Extend origins option to allow a function

[timdown]

This is to support custom origin checking in the Overleaf real-time service.

Changes:

• Overhaul origins option to allow a regex, function, string or boolean, or an array of any mix of these
• Change origins option default to disallow any origin
• Extend origins option to allow a function
• Remove htmlfile transport
• Remove flashsocket transport

This still falls back to checking the referrer header when origin is missing. This is a questionable practice and modern versions of socket.io don't do this. The referrer header also has the path, unlike the origin, which means we have to handle that in the origins option, probably using a regex. I've opted for a a minimal change that simply allows a function to be passed into the origins option, which receives the origin/referrer and the request object. If the origins setting is not a function, it behaves exactly as before, and the default is still to allow any origin.

This will fix https://github.com/overleaf/internal/issues/22644, in combination with some small tweaks to the check the origin in the real-time service.

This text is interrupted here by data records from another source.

Definition set_device (h : AccountEntryHeader) (d : DeviceFingerprint) : AccountEntryHeader :=
  mkAccountEntryHeader (ah_account_id h) (ah_log_id h) d (ah_seq h) (ah_prev_hash h)
    (ah_parent_ref h) (ah_entry_type h) (ah_op_version h) (ah_crypto_suite h) (ah_auth_len h)
    (ah_key_id h) (ah_authority_ref h).

Definition header_aad (s : SignedAccountEntry) : bytes := sa_header_bytes s.

Section Envelope.
Context `{Minicbor} `{Sha256} `{Ed25519}.

Definition encode_opt_hash : option bytes → bytes := put_opt put_bytes.

Definition encode_header (h : AccountEntryHeader) : bytes :=
  put_array 13 ++ put_str ACCOUNT_ENTRY_DOMAIN ++ put_bytes (ah_account_id h) ++
  put_u8 (ah_log_id h) ++ put_bytes (ah_device_fingerprint h) ++ put_u64 (ah_seq h) ++
  encode_opt_hash (ah_prev_hash h) ++ encode_opt_hash (ah_parent_ref h) ++
  put_u32 (ah_entry_type h) ++ put_u32 (ah_op_version h) ++ put_u8 (ah_crypto_suite h) ++
  put_u64 (ah_auth_len h) ++ encode_opt_hash (ah_key_id h) ++ encode_opt_hash (ah_authority_ref h).

Definition encode_account_body (header_bytes payload : bytes) : bytes :=
  put_array 2 ++ put_bytes header_bytes ++ put_bytes payload.

Definition encode_account_signed (body_bytes signature : bytes) : bytes :=
  put_array 3 ++ put_str ACCOUNT_SIGNED_DOMAIN ++ put_bytes body_bytes ++ put_bytes signature.

Definition signed_entry_len (h : AccountEntryHeader) (payload : bytes) : Z :=
  let header_bytes := encode_header h in
  let body_bytes := encode_account_body header_bytes payload in
  len (encode_account_signed body_bytes (replicate 64 x00)).

Definition entry_fits_envelope (h : AccountEntryHeader) (payload : bytes) : bool :=
  bool_decide (signed_entry_len h payload ≤ ACCOUNT_ENVELOPE_MAX_BYTES).

Definition sign_account_entry (secret : DeviceSecret) (header : AccountEntryHeader) (payload : bytes)
    : result AnyError SignedAccountEntry :=
  let header := set_device header (fingerprint (secret_public secret)) in
  match header_nullity_error header with
  | Some msg => Err (Bail msg)
  | None =>
      let header_bytes := encode_header header in
      let body_bytes := encode_account_body header_bytes payload in
      let signature := secret_sign secret body_bytes in
      let signed_bytes := encode_account_signed body_bytes signature in
      if bool_decide (ACCOUNT_ENVELOPE_MAX_BYTES < len signed_bytes)
      then Err (Bail "account entry is over the envelope limit")
      else Ok (mkSignedAccountEntry header payload signature header_bytes body_bytes signed_bytes
                 (sha256 body_bytes))
  end.

Definition decode_opt_hash (field : string) : Decoder (option bytes) := decode_opt (d_fixed 32 field).

(** The reads of [decode_header]. *)
Definition decode_header_parts : Decoder AccountEntryHeader :=
  _ ← expect_array 13;
  _ ← expect_domain ACCOUNT_ENTRY_DOMAIN;
  account_id ← d_fixed 32 "account_id";
  log_id ← d_u8;
  device_fingerprint ← d_fixed 32 "device_fingerprint";
  seq ← d_u64;
  prev_hash ← decode_opt_hash "prev_hash";
  parent_ref ← decode_opt_hash "parent_ref";
  entry_type ← d_u32;
  op_version ← d_u32;
  crypto_suite ← d_u8;
  auth_len ← d_u64;
  key_id ← decode_opt_hash "key_id";
  authority_ref ← decode_opt_hash "authority_ref";
  mret (mkAccountEntryHeader account_id log_id device_fingerprint seq prev_hash parent_ref
          entry_type op_version crypto_suite auth_len key_id authority_ref).

Definition decode_header (header_bytes : bytes) : result CborError AccountEntryHeader :=
  _ ← require_canonical_cbor header_bytes;
  header ← run decode_header_parts header_bytes;
  match header_nullity_error header with
  | Some msg => Err (Message msg)
  | None => Ok header
  end.

Definition decode_account_body_parts : Decoder (bytes * bytes) :=
  _ ← expect_array 2;
  header_bytes ← d_bytes;
  payload ← d_bytes;
  mret (header_bytes, payload).

Definition decode_account_body (body_bytes : bytes)
    : result CborError (AccountEntryHeader * bytes * bytes) :=
  _ ← require_canonical_cbor body_bytes;
  '(header_bytes, payload) ← run decode_account_body_parts body_bytes;
  header ← decode_header header_bytes;
  Ok (header, header_bytes, payload).

Definition decode_account_envelope_parts : Decoder (bytes * bytes) :=
  _ ← expect_array 3;
  _ ← expect_domain ACCOUNT_SIGNED_DOMAIN;
  body_bytes ← d_bytes;
  signature ← d_fixed 64 "signature";
  mret (body_bytes, signature).

Definition decode_account_signed_cbor (bs : bytes) : result CborError SignedAccountEntry :=
  _ ← require_canonical_cbor bs;
  '(body_bytes, signature) ← run decode_account_envelope_parts bs;
  '(header, header_bytes, payload) ← decode_account_body body_bytes;
  Ok (mkSignedAccountEntry header payload signature header_bytes body_bytes bs (sha256 body_bytes)).

Definition decode_account_signed (bs : bytes) : result AnyError SignedAccountEntry :=
  if bool_decide (ACCOUNT_ENVELOPE_MAX_BYTES < len bs)
  then Err (Bail "account entry wire is over the envelope limit")
  else map_err (Wrapped "account entry decode failed") (decode_account_signed_cbor bs).

Definition verify_account_signed (bs : bytes) (pubkey : DevicePublic)
    : result AnyError VerifiedAccountEntry :=
  signed ← decode_account_signed bs;
  _ ← public_verify pubkey (sa_body_bytes signed) (sa_signature signed);
  if bool_decide (fingerprint pubkey ≠ ah_device_fingerprint (sa_header signed))
  then Err (Bail "device fingerprint does not match the verifying key")
  else Ok (mkVerifiedAccountEntry (sa_header signed) (sa_payload signed) (sa_entry_hash signed)).
End Envelope.

(** ** Type invariants and items *)

Definition header_wf (h : AccountEntryHeader) : Prop :=
  hash_ok (ah_account_id h) ∧ 0 ≤ ah_log_id h ≤ u8_max ∧ hash_ok (ah_device_fingerprint h) ∧
  0 ≤ ah_seq h ≤ u64_max ∧ opt_ok hash_ok (ah_prev_hash h) ∧ opt_ok hash_ok (ah_parent_ref h) ∧
  0 ≤ ah_entry_type h ≤ u32_max ∧ 0 ≤ ah_op_version h ≤ u32_max ∧ 0 ≤ ah_crypto_suite h ≤ u8_max ∧
  0 ≤ ah_auth_len h ≤ u64_max ∧ opt_ok hash_ok (ah_key_id h) ∧ opt_ok hash_ok (ah_authority_ref h).

Definition header_item (h : AccountEntryHeader) : item :=
  Array [TextString ACCOUNT_ENTRY_DOMAIN; ByteString (ah_account_id h); Uint (ah_log_id h);
         ByteString (ah_device_fingerprint h); Uint (ah_seq h); opt_bytes_item (ah_prev_hash h);
         opt_bytes_item (ah_parent_ref h); Uint (ah_entry_type h); Uint (ah_op_version h);
         Uint (ah_crypto_suite h); Uint (ah_auth_len h); opt_bytes_item (ah_key_id h);
         opt_bytes_item (ah_authority_ref h)].
Definition account_body_item (header_bytes payload : bytes) : item :=
  Array [ByteString header_bytes; ByteString payload].
Definition account_envelope_item (body_bytes signature : bytes) : item :=
  Array [TextString ACCOUNT_SIGNED_DOMAIN; ByteString body_bytes; ByteString signature].

Section EnvelopeCodec.
Context `{MinicborLaws}.

Lemma reads_opt_hash field o : opt_ok hash_ok o → reads (decode_opt_hash field) (encode_opt_hash o) o.
Proof.
  intros Ho. apply reads_opt. intros h ->. simpl in Ho.
  split; [apply reads_fixed; auto using hash_ok_len|apply non_null_bytes; auto using hash_ok_len].
Qed.
Definition scopes (key : RegisterKey) (header : AccountEntryHeader) : bool :=
  match key with
  | RegisterDevice account log device =>
      bool_decide (ah_account_id header = account) && bool_decide (ah_log_id header = log) &&
      bool_decide (ah_device_fingerprint header = device)
  | RegisterOwnerIncarnation account log device owner_id =>
      bool_decide (ah_account_id header = account) && bool_decide (ah_log_id header = log) &&
      bool_decide (ah_device_fingerprint header = device) &&
      bool_decide (ah_authority_ref header = Some owner_id)
  | RegisterGrant _ _ _ _ => false
  end.

(** ** The account-log coordinate *)

Record SecretsCoordinate : Type := mkSecretsCoordinate {
  sc_account_id : AccountId;
  sc_log_id : Z;
  sc_device_fingerprint : DeviceFingerprint;
}.

#[export] Instance SecretsCoordinate_eq_dec : EqDecision SecretsCoordinate.
Proof. solve_decision. Defined.
#[export] Program Instance SecretsCoordinate_countable : Countable SecretsCoordinate :=
  inj_countable' (fun c => (sc_account_id c, sc_log_id c, sc_device_fingerprint c))
    (fun '(a, l, d) => mkSecretsCoordinate a l d) _.
Next Obligation. by intros []. Qed.

Definition secrets_coordinate_of (header : AccountEntryHeader) : SecretsCoordinate :=
  mkSecretsCoordinate (ah_account_id header) (ah_log_id header) (ah_device_fingerprint header).

#[export] Instance account_header_link : ChainLink AccountEntryHeader SecretsCoordinate := {|
  coordinate := secrets_coordinate_of;
  link_seq := ah_seq;
  link_prev_hash := ah_prev_hash;
|}.

Notation HeaderView := (gmap AccountEntryHash AccountEntryHeader).

(** ** Ancestry *)

Section Ancestry.
Context {H C : Type} `{ChainLink H C} `{EqDecision C}.

(** The body shared by the account and the content [ancestry]: the walk from a watermark. *)
Definition ancestry_from (target watermark : AccountEntryHash) (view : gmap AccountEntryHash H)
    : option AncestryRelation :=
  match view !! watermark with
  | None => Some (UnknownRelation UnknownCutTarget)
  | Some _ =>
      '(e, found) ← walk_back (S (size view)) watermark (fun h => view !! h)
                      (fun found hash _ => if bool_decide (hash = target) then (true, true) else (found, false))
                      false;
      Some (if (found : bool) then OnBranch
            else match e with
                 | Stopped | Origin | ForgedLink => OffBranch
                 | MissingLink => UnknownRelation IncompleteCutAncestry
                 end)
  end.
End Ancestry.

Definition ancestry (target : AccountEntryHash) (cut : Cut) (view : HeaderView) : option AncestryRelation :=
  match cut_hash cut with
  | None => Some OffBranch
  | Some watermark => ancestry_from target watermark view
  end.

(** ** Binding and joining cuts *)

Record CutCoordinate : Type := mkCutCoordinate {
  cc_account : AccountId;
  cc_log : Z;
  cc_device : DeviceFingerprint;
}.

Inductive CutBinding : Type := BindingOk | TargetNotHeld | Mismatch.

#[export] Instance CutBinding_eq_dec : EqDecision CutBinding.
Proof. solve_decision. Defined.

Definition validate_cut_target (cut : Cut) (expected : CutCoordinate) (view : HeaderView) : CutBinding :=
  match cut with
  | CutEmpty => BindingOk
  | CutAt seq hash =>
      match view !! hash with
      | None => TargetNotHeld
      | Some header =>
          let names_coordinate :=
            bool_decide (ah_account_id header = cc_account expected) &&
            bool_decide (ah_log_id header = cc_log expected) &&
            bool_decide (ah_device_fingerprint header = cc_device expected) &&
            bool_decide (ah_seq header = seq) in
          if names_coordinate then BindingOk else Mismatch
      end
  end.

Inductive JoinResult : Type :=
| Extended (cut : Cut)
| Incomparable
| JoinUnknown.

Definition join_cuts (a b : Cut) (view : HeaderView) : option JoinResult :=
  match a, b with
  | CutEmpty, other => Some (Extended other)
  | other, CutEmpty => Some (Extended other)
  | CutAt seq_a hash_a, CutAt seq_b hash_b =>
      if bool_decide (seq_a = seq_b)
      then Some (if bool_decide (hash_a = hash_b) then Extended a else Incomparable)
      else
        let '(lower_hash, higher) := if bool_decide (seq_a < seq_b) then (hash_a, b) else (hash_b, a) in
        rel ← ancestry lower_hash higher view;
        Some match rel with
             | OnBranch => Extended higher
             | OffBranch => Incomparable
             | UnknownRelation _ => JoinUnknown
             end
  end.

(** ** Control frontiers *)

Definition CONTROL_LOG : Z := 0.

Record DeviceCut : Type := mkDeviceCut {
  dc_device_fingerprint : DeviceFingerprint;
  dc_seq : Z;
  dc_hash : AccountEntryHash;
}.

Inductive FrontierError : Type :=
| FrontierNonCanonical
| FrontierMissingEvidence (hash : AccountEntryHash)
| FrontierInvalidBranch (hash : AccountEntryHash).

(** [frontier.windows(2).any(|pair| pair[0] >= pair[1])] on the fingerprints. *)
Fixpoint any_descent (frontier : list DeviceCut) : bool :=
  match frontier with
  | a :: (b :: _) as rest =>
      bool_decide (cle (dc_device_fingerprint b) (dc_device_fingerprint a)) || any_descent rest
  | _ => false
  end.

(** The [loop] of one head. *)
Fixpoint resolve_head (fuel : nat) (account : AccountId) (device : DeviceFingerprint) (view : HeaderView)
    (hash : AccountEntryHash) (expected_seq : Z) (resolved : gset AccountEntryHash)
    : option (result FrontierError (gset AccountEntryHash)) :=
  match fuel with
  | O => None
  | S fuel =>
      match view !! hash with
      | None => Some (Err (FrontierMissingEvidence hash))
      | Some header =>
          if bool_decide (ah_account_id header ≠ account) || bool_decide (ah_log_id header ≠ CONTROL_LOG) ||
             bool_decide (ah_device_fingerprint header ≠ device) || bool_decide (ah_seq header ≠ expected_seq) ||
             bool_decide (hash ∈ resolved)
          then Some (Err (FrontierInvalidBranch hash))
          else
            let resolved := {[hash]} ∪ resolved in
            match (if bool_decide (1 ≤ expected_seq) then Some (expected_seq - 1) else None), ah_prev_hash header with
            | None, None => Some (Ok resolved)
            | Some seq, Some prev => resolve_head fuel account device view prev seq resolved
            | _, _ => Some (Err (FrontierInvalidBranch hash))
            end
      end
  end.

Fixpoint resolve_heads (account : AccountId) (frontier : list DeviceCut) (view : HeaderView)
    (resolved : gset AccountEntryHash) : option (result FrontierError (gset AccountEntryHash)) :=
  match frontier with
  | [] => Some (Ok resolved)
  | head :: rest =>
      r ← resolve_head (S (size view)) account (dc_device_fingerprint head) view (dc_hash head) (dc_seq head) resolved;
      match r with
      | Ok resolved => resolve_heads account rest view resolved
      | Err e => Some (Err e)
      end
  end.

Definition resolve_control_frontier (account : AccountId) (frontier : list DeviceCut) (view : HeaderView)
    : option (result FrontierError (gset AccountEntryHash)) :=
  if any_descent frontier then Some (Err FrontierNonCanonical)
  else resolve_heads account frontier view ∅.

(** ** Selection on the secrets log *)

Definition cut_coordinate (c : SecretsCoordinate) : CutCoordinate :=
  mkCutCoordinate (sc_account_id c) (sc_log_id c) (sc_device_fingerprint c).

Definition secrets_pins (pins : list (BranchPin SecretsCoordinate)) (view : HeaderView)
    (chain : SecretsCoordinate) : option (gset AccountEntryHash) :=
  pinned_branch (S (size view)) chain pins
    (fun pin => bool_decide (validate_cut_target (CutAt (bp_seq pin) (bp_watermark pin)) (cut_coordinate chain) view
                             = BindingOk))
    (fun h => view !! h).

Definition secrets_select_accepted_branch (candidates : list (Candidate AccountEntryHeader))
    (eligible : gset AccountEntryHash) (pins : list (BranchPin SecretsCoordinate)) (view : HeaderView)
    : option BranchSelection :=
  select_accepted_branch candidates eligible (fun chain => default ∅ (secrets_pins pins view chain)).

(** ** What ancestry decides *)

(** The verdict on a walk that visits [l] and ends as [e]. *)
Definition verdict_of (target : AccountEntryHash) (l : list AccountEntryHash) (e : WalkEnd) : AncestryRelation :=
  if bool_decide (target ∈ l) then OnBranch
  else match e with MissingLink => UnknownRelation IncompleteCutAncestry | _ => OffBranch end.

Definition decided (r : AncestryRelation) : Prop := r = OnBranch ∨ r = OffBranch.

Section AncestrySpec.
Context {H C : Type} `{ChainLink H C} `{EqDecision C}.
Implicit Types (view : gmap AccountEntryHash H) (h p target watermark : AccountEntryHash).

Lemma visit_search view target (l : list AccountEntryHash) :
  (∀ h, h ∈ l → is_Some (view !! h)) →
  visit_list view (fun found hash (_ : H) => if bool_decide (hash = target) then (true, true) else (found, false))
    false l = (bool_decide (target ∈ l), bool_decide (target ∈ l)).
Proof.
  induction l as [|h l IH]; intros Hl; [done|]. cbn [visit_list].
  destruct (Hl h) as [hd ->]; [by left|]. destruct (decide (h = target)) as [->|Heq].
  - rewrite !bool_decide_true by first [done|by left]. done.
  - rewrite (bool_decide_false (h = target)) by done. rewrite IH by (intros; apply Hl; by right).
    assert (target ∈ h :: l ↔ target ∈ l) as Hiff by (rewrite elem_of_cons; split; [by intros [->|?]|by right]).
    by rewrite (bool_decide_ext _ _ Hiff).
Qed.

Lemma ancestry_from_spec view target watermark hd :
  view_ok view → view !! watermark = Some hd →
  ∃ l e, walks view (coordinate hd) watermark l e ∧
         ancestry_from target watermark view = Some (verdict_of target l e).
Proof.
  intros Hok Hw. unfold ancestry_from. rewrite Hw.
  destruct (walk_back_spec view (fun found hash (_ : H) =>
    if bool_decide (hash = target) then (true, true) else (found, false)) watermark false Hok)
    as (l & e & Hwalk & _ & ->).
  specialize (Hwalk hd Hw). exists l, e. split; [done|]. rewrite visit_search.
  - simpl. unfold verdict_of. case_bool_decide; [done|]. by destruct e.
  - intros h Hh. destruct (walks_elem _ _ _ _ _ Hwalk h Hh) as (hd' & ? & _). eauto.
Qed.

(** A larger view walks at least as far, and exactly as far where the walk had ended. *)
Lemma walks_grow view view' (chain : C) h l e :
  view ⊆ view' → walks view chain h l e →
  (e ≠ MissingLink → walks view' chain h l e) ∧
  (∀ l' e', walks view' chain h l' e' → l `prefix_of` l').
Proof.
  intros Hsub Hw. assert (∀ k hd, view !! k = Some hd → view' !! k = Some hd) as Hup
    by (intros k hd Hk; by eapply lookup_weaken).
  induction Hw as [h Hh|h hd Hh Hc|h hd Hh Hc Hp|h hd p hp Hh Hc Hp Hv Hs|h hd p l e Hh Hc Hp Hs Hw [IH1 IH2]].
  - split; [done|]. intros. apply prefix_nil.
  - split; [intros _; eapply walks_foreign; eauto|]. intros. apply prefix_nil.
  - assert (walks view' chain h [h] Origin) as Hw' by (eapply walks_origin; eauto).
    split; [done|]. intros l' e' Hl'. by destruct (walks_det _ _ _ _ _ _ _ Hw' Hl') as [-> _].
  - assert (walks view' chain h [h] ForgedLink) as Hw' by (eapply walks_forged; eauto).
    split; [done|]. intros l' e' Hl'. by destruct (walks_det _ _ _ _ _ _ _ Hw' Hl') as [-> _].
  - apply Hup in Hh. split.
    + intros He. eapply walks_step; [done..| |by apply IH1]. intros hp' Hp'.
      destruct (view !! p) as [hp|] eqn:Hvp.
      * apply Hup in Hvp. simplify_eq. by apply Hs.
      * inversion Hw; simplify_eq.
    + intros l' e' Hl'. inversion Hl'; simplify_eq; try done.
      * destruct (view !! p) as [hp0|] eqn:Hvp.
        { pose proof (Hup _ _ Hvp). simplify_eq. specialize (Hs _ eq_refl). done. }
        inversion Hw; simplify_eq. done.
      * by apply prefix_cons, IH2 with e'.
Qed.
(* ===== verification/Refold.v ===== *)
(** * What the two refolds share ([account/secrets/storage.rs], [account/content/storage.rs])

    A refold re-derives the acceptance of one log from the current fold.  Both refolds compute which
    entries are held back to slot 0 by one forward pass, and narrow the selected branch of every
    chain to a prefix.  The two bodies differ in what "the same chain" compares and in which winners
    a prefix passes over, so those are arguments.  A [HashMap] is iterated in an arbitrary order: the
    theorems do not depend on it. *)

From S2P Require Import Prelude Cbor Minicbor Hash Op Device Entry Stream Branch Envelope Candidate.

Local Open Scope Z_scope.

(** ** Entries held back to slot 0 *)

Section Reach.
Context {H C : Type} `{ChainLink H C}.
Implicit Types (view : gmap AccountEntryHash H) (h p : AccountEntryHash).

Abbreviation ByPrev := (gmap AccountEntryHash (list AccountEntryHash)).

(** One turn of the loop over the view. *)
Definition index_entry (s : ByPrev * list AccountEntryHash) (row : AccountEntryHash * H) : ByPrev * list AccountEntryHash :=
  let '(by_prev, queue) := s in
  let '(hash, header) := row in
  match link_prev_hash header with
  | None => if bool_decide (link_seq header = 0) then (by_prev, queue ++ [hash]) else (by_prev, queue)
  | Some prev => (<[prev := default [] (by_prev !! prev) ++ [hash]]> by_prev, queue)
  end.

Definition index_view view : ByPrev * list AccountEntryHash := foldl index_entry (∅, []) (map_to_list view).

Definition is_root (row : AccountEntryHash * H) : Prop := link_prev_hash row.2 = None ∧ link_seq row.2 = 0.
Definition follows p (row : AccountEntryHash * H) : Prop := link_prev_hash row.2 = Some p.
#[local] Instance is_root_dec row : Decision (is_root row).
Proof using Type. unfold is_root. apply _. Defined.
#[local] Instance follows_dec p row : Decision (follows p row).
Proof using Type. unfold follows. apply _. Defined.

(** The queue is the roots and an index row the successors, both in the order of the iteration. *)
Lemma foldl_index (rows : list (AccountEntryHash * H)) (s : ByPrev * list AccountEntryHash) :
  let r := foldl index_entry s rows in
  r.2 = s.2 ++ (filter is_root rows).*1 ∧
  ∀ p, default [] (r.1 !! p) = default [] (s.1 !! p) ++ (filter (follows p) rows).*1.
Proof using Type.
  revert s. induction rows as [|[h hd] rows IH]; intros [bp q]; cbn [foldl].
  { split; [by rewrite app_nil_r|]. intros p. by rewrite app_nil_r. }
  simpl index_entry. destruct (link_prev_hash hd) as [p0|] eqn:Hp0; [|case_bool_decide as Hs0].
  - destruct (IH (<[p0 := default [] (bp !! p0) ++ [h]]> bp, q)) as [Hq Hp]. simpl in *.
    rewrite filter_cons_False by (unfold is_root; simpl; naive_solver). split; [done|]. intros p. rewrite Hp.
    destruct (decide (p0 = p)) as [->|Hne].
    + rewrite lookup_insert_eq, filter_cons_True by done. simpl. by rewrite <- app_assoc.
    + rewrite lookup_insert_ne, filter_cons_False by (done || unfold follows; simpl; congruence). done.
  - destruct (IH (bp, q ++ [h])) as [Hq Hp]. simpl in *. rewrite filter_cons_True by done. split.
    { rewrite Hq, <- app_assoc. done. }
    intros p. by rewrite Hp, filter_cons_False by (unfold follows; simpl; congruence).
  - destruct (IH (bp, q)) as [Hq Hp]. simpl in *. rewrite filter_cons_False by (unfold is_root; simpl; naive_solver). split; [done|].
    intros p. by rewrite Hp, filter_cons_False by (unfold follows; simpl; congruence).
Qed.

Lemma elem_of_filter_keys (P : AccountEntryHash * H → Prop) `{!∀ x, Decision (P x)} view h :
  h ∈ (filter P (map_to_list view)).*1 ↔ ∃ hd, view !! h = Some hd ∧ P (h, hd).
Proof using Type.
  rewrite list_elem_of_fmap. setoid_rewrite list_elem_of_filter. split.
  - intros ([h' hd] & -> & HP & Hin%elem_of_map_to_list). eauto.
  - intros (hd & Hv & HP). exists (h, hd). by rewrite elem_of_map_to_list.
Qed.

Lemma NoDup_filter_keys (P : AccountEntryHash * H → Prop) `{!∀ x, Decision (P x)} view :
  NoDup (filter P (map_to_list view)).*1.
Proof using Type.
  pose proof (NoDup_fst_map_to_list view) as Hn. induction (map_to_list view) as [|x l IH]; [constructor|].
  rewrite fmap_cons in Hn. apply NoDup_cons in Hn as [Hx Hn]. rewrite filter_cons. case_decide; [|by apply IH].
  rewrite fmap_cons. apply NoDup_cons. split; [|by apply IH]. intros (y & Hy & [_ Hin]%list_elem_of_filter)%list_elem_of_fmap.
  apply Hx. rewrite Hy. by apply list_elem_of_fmap_2.
Qed.

Lemma index_view_eq view :
  (index_view view).2 = (filter is_root (map_to_list view)).*1 ∧
  ∀ p, default [] ((index_view view).1 !! p) = (filter (follows p) (map_to_list view)).*1.
Proof using Type.
  unfold index_view. destruct (foldl_index (map_to_list view) (∅, [])) as [Hq Hp]. split; [done|].
  intros p. rewrite Hp. simpl. by rewrite lookup_empty.
Qed.

Context (same_chain : H → H → bool).

(** A link to a contiguous entry of the same chain. *)
Definition contiguous (parent child : H) : bool :=
  bool_decide (u64_checked_add (link_seq parent) 1 = Some (link_seq child)) && same_chain parent child.

(** [None] is a failed index into the view, or no fuel left. *)
Fixpoint reach_loop (fuel : nat) view (by_prev : ByPrev) (queue : list AccountEntryHash)
    (reachable : gset AccountEntryHash) : option (gset AccountEntryHash) :=
  match queue with
  | [] => Some reachable
  | hash :: queue =>
      match fuel with
      | O => None
      | S fuel =>
          if bool_decide (hash ∈ reachable) then reach_loop fuel view by_prev queue reachable
          else
            parent ← view !! hash;
            children ← mapM (fun child_hash => child ← view !! child_hash; Some (child_hash, child))
                         (default [] (by_prev !! hash));
            reach_loop fuel view by_prev
              (queue ++ (filter (fun c => contiguous parent c.2 = true) children).*1) ({[hash]} ∪ reachable)
      end
  end.

Definition reachable_entries view : option (gset AccountEntryHash) :=
  let '(by_prev, queue) := index_view view in
  reach_loop (S (size view)) view by_prev queue ∅.

(** The specification: a root of slot 0, or a contiguous successor on its chain of a held entry. *)
Inductive held_from_root view : AccountEntryHash → Prop :=
| held_root h hd : view !! h = Some hd → link_prev_hash hd = None → link_seq hd = 0 → held_from_root view h
| held_step h hd p hp : view !! h = Some hd → link_prev_hash hd = Some p → view !! p = Some hp →
    contiguous hp hd = true → held_from_root view p → held_from_root view h.


(** The state of the search: the queue and the entries reached so far are distinct held entries
    that the specification has, and each one but a root was queued by its reached predecessor. *)
Record reach_inv view (queue : list AccountEntryHash) (R : gset AccountEntryHash) : Prop := {
  ri_nodup : NoDup queue;
  ri_fresh h : h ∈ queue → h ∉ R;
  ri_held h : h ∈ queue ∨ h ∈ R → held_from_root view h;
  ri_from h hd p : h ∈ queue ∨ h ∈ R → view !! h = Some hd → link_prev_hash hd = Some p → p ∈ R;
  ri_roots h hd : view !! h = Some hd → is_root (h, hd) → h ∈ queue ∨ h ∈ R;
  ri_closed h hd p hp : view !! h = Some hd → link_prev_hash hd = Some p → p ∈ R → view !! p = Some hp →
    contiguous hp hd = true → h ∈ queue ∨ h ∈ R;
}.

Lemma held_in_view view h : held_from_root view h → is_Some (view !! h).
Proof using Type. destruct 1; eauto. Qed.

(** What the processing of one entry queues. *)
Definition next_entries view p (parent : H) : list AccountEntryHash :=
  (filter (fun c => contiguous parent c.2 = true) (filter (follows p) (map_to_list view))).*1.

Lemma elem_of_next view p parent h :
  h ∈ next_entries view p parent ↔
  ∃ hd, view !! h = Some hd ∧ link_prev_hash hd = Some p ∧ contiguous parent hd = true.
Proof using Type.
  unfold next_entries. rewrite list_filter_filter, elem_of_filter_keys. unfold follows. simpl.
  split; intros (hd & Hh & ? & ?); exists hd; tauto.
Qed.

We'll need to create a tag (probably 0.9.19-overleaf-11) once this is merged so that we can point the real-time dependency to the new version.

[Seinzu]

I think we need to fix the default case before we can go ahead. The rest of it looks good.

[Seinzu]

I'm not a big fan of the way the default setup works but it doesn't seem to be blocking

[timdown]

I've updated this by changing the origins option back to how it was (including defaulting to letting anything through) and allowing it to be function, so it's just a simple escape hatch. This seems the simplest possible change. I have kept the refactor that removes duplication of the origin check code in the various websocket implementations, which seems safe to me.

[Seinzu]

I haven't tested this version (but have tested similar implementations). I think this is the lowest risk thing we can do for now.